▶ [Task requirements] Exactly those lines running from the one containing "let '(s, bad)" to the end of the material are to be printed, and no others.

▼

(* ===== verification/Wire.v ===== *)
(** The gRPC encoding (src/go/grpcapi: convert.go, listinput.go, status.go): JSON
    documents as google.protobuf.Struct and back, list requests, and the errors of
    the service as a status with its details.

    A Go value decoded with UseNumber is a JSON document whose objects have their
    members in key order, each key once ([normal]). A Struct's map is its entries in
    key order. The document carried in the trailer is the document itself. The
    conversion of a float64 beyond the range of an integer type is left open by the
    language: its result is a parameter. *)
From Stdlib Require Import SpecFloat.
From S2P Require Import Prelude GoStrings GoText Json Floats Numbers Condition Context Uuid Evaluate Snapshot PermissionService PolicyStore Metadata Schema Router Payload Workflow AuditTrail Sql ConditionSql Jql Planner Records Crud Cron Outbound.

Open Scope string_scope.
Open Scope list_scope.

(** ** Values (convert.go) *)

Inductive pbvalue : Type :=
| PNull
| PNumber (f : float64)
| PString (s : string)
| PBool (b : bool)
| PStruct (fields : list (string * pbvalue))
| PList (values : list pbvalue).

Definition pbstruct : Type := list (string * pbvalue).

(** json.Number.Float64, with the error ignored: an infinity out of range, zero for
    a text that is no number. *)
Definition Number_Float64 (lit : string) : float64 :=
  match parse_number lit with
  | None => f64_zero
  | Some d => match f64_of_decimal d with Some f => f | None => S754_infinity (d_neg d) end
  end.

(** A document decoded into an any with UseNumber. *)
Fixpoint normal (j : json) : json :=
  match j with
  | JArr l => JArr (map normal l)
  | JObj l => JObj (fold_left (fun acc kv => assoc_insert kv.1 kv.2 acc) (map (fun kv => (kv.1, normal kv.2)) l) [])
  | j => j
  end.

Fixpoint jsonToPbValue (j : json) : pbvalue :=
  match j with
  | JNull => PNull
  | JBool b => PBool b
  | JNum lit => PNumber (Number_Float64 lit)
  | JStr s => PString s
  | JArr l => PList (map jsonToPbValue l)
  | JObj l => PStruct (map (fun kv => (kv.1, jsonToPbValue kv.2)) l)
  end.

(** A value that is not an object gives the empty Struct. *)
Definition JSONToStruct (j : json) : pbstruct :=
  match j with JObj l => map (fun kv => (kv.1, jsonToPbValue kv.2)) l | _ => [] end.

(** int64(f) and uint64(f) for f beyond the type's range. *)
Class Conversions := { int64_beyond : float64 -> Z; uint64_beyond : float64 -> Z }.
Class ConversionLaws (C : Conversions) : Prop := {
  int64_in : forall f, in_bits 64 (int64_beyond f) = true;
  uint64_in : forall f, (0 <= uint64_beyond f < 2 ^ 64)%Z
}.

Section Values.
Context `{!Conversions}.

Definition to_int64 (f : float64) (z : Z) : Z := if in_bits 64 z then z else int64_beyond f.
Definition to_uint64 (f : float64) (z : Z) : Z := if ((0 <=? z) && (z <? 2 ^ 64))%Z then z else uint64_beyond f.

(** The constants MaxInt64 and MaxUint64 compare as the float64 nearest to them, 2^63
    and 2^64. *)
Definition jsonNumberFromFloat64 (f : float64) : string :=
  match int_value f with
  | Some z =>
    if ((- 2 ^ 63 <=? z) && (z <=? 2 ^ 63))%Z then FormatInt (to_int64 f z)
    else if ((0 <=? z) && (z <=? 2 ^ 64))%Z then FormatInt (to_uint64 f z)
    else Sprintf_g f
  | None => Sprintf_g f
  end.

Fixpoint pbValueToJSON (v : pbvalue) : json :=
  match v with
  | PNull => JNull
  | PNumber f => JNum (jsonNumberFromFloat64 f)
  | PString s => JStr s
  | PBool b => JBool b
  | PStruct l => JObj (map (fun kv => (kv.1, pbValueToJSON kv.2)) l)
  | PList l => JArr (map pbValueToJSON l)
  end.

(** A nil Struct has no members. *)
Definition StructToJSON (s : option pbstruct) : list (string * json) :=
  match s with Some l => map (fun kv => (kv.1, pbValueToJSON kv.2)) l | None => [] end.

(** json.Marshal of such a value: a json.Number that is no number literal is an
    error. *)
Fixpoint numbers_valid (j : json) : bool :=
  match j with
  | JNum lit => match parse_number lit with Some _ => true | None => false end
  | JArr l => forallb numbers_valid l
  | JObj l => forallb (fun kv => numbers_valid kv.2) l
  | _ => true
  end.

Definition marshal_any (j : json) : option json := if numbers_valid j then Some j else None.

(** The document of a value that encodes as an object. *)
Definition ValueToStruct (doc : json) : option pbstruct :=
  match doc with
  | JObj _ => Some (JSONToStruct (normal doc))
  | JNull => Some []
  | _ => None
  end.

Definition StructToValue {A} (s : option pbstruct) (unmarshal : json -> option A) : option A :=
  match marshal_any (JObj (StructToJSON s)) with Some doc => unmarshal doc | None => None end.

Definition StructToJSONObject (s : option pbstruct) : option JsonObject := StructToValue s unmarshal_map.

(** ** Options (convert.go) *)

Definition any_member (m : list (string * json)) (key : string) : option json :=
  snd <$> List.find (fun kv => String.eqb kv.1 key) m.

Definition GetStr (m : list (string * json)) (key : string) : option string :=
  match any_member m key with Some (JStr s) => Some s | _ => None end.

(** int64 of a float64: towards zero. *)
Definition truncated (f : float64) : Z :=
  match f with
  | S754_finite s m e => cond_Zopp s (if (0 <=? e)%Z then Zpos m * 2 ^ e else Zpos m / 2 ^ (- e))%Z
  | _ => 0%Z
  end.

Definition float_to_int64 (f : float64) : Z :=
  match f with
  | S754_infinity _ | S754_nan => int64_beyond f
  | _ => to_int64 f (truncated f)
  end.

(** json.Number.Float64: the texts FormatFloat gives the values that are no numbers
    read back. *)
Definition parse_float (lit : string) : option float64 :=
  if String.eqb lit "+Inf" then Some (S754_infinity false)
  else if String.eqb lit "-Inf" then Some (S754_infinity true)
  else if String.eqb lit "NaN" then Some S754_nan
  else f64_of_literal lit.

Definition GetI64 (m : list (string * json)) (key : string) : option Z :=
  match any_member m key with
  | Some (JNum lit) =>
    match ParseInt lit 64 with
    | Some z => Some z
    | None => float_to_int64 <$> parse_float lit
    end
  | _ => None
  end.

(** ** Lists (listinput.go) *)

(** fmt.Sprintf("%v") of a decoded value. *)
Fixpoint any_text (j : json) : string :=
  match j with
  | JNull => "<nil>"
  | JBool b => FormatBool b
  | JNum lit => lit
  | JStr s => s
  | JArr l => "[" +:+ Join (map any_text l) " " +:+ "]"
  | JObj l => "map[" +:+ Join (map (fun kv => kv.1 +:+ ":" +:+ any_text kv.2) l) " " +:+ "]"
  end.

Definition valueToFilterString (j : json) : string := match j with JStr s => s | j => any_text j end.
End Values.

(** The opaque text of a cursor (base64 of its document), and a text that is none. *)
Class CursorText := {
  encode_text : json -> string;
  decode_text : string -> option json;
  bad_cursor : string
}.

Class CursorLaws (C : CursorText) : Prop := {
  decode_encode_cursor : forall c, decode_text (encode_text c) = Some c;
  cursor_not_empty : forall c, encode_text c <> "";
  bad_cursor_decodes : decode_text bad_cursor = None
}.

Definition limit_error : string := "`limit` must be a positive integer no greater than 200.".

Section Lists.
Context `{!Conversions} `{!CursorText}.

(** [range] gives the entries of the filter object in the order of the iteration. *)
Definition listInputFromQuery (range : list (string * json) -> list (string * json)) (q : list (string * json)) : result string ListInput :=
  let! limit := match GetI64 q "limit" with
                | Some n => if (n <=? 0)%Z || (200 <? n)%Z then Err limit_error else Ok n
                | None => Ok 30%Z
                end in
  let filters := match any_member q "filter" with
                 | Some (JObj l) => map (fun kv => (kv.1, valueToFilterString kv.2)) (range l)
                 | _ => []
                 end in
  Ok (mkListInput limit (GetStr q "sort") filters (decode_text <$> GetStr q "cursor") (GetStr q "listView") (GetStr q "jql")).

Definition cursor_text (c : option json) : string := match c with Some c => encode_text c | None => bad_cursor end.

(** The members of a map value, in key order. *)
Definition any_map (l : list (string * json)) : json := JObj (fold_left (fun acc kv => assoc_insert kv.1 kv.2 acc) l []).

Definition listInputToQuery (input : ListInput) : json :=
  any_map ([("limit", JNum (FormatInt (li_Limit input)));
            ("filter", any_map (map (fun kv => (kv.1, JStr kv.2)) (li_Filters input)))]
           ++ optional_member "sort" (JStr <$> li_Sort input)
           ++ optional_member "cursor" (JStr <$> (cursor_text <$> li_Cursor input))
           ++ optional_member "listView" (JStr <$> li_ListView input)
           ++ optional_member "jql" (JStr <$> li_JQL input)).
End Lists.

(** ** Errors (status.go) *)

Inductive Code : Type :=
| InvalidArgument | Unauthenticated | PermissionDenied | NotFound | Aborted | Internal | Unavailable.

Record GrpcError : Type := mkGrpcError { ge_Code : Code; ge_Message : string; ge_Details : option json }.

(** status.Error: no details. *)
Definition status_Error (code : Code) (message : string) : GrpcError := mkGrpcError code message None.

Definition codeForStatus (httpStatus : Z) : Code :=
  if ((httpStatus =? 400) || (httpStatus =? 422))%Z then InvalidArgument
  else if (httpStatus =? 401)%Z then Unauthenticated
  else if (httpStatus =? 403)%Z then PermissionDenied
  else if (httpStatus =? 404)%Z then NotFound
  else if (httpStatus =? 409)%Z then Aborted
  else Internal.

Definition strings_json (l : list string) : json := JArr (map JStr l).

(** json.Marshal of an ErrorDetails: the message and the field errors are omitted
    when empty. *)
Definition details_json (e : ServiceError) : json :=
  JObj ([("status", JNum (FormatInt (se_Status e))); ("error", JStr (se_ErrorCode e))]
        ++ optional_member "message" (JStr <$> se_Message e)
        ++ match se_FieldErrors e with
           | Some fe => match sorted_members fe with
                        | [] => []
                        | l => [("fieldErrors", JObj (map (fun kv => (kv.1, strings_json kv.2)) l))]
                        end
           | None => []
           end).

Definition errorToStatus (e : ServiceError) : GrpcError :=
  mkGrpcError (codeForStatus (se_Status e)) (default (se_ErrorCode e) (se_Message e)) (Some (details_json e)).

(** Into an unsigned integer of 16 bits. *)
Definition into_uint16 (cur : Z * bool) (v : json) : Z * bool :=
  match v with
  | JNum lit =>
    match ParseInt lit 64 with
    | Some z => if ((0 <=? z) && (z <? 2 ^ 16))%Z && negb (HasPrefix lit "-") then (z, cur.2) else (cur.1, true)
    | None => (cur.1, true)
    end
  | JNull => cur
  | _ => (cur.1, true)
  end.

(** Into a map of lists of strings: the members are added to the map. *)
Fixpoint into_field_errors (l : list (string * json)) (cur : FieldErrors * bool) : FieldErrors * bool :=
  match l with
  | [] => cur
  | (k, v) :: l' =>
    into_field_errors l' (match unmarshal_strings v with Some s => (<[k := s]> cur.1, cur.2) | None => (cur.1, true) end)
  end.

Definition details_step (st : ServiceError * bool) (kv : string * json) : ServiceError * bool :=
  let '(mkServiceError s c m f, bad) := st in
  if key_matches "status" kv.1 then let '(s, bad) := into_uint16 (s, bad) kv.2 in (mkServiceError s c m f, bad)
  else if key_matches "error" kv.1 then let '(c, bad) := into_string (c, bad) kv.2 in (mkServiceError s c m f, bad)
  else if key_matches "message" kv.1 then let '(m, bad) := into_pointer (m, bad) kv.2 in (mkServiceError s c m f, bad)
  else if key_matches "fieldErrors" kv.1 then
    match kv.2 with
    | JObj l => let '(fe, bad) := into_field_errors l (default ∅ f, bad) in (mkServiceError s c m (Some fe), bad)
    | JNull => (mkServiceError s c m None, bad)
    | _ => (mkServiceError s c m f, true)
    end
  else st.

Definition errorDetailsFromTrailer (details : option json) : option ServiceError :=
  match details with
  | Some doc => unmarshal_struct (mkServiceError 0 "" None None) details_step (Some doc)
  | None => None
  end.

▲

▶ [Solution for this problem]
  if key_matches "status" kv.1 then let '(s, bad) := into_uint16 (s, bad) kv.2 in (mkServiceError s c m f, bad)
  else if key_matches "error" kv.1 then let '(c, bad) := into_string (c, bad) kv.2 in (mkServiceError s c m f, bad)
  else if key_matches "message" kv.1 then let '(m, bad) := into_pointer (m, bad) kv.2 in (mkServiceError s c m f, bad)
  else if key_matches "fieldErrors" kv.1 then
    match kv.2 with
    | JObj l => let '(fe, bad) := into_field_errors l (default ∅ f, bad) in (mkServiceError s c m (Some fe), bad)
    | JNull => (mkServiceError s c m None, bad)
    | _ => (mkServiceError s c m f, true)
    end
  else st.

Definition errorDetailsFromTrailer (details : option json) : option ServiceError :=
  match details with
  | Some doc => unmarshal_struct (mkServiceError 0 "" None None) details_step (Some doc)
  | None => None
  end.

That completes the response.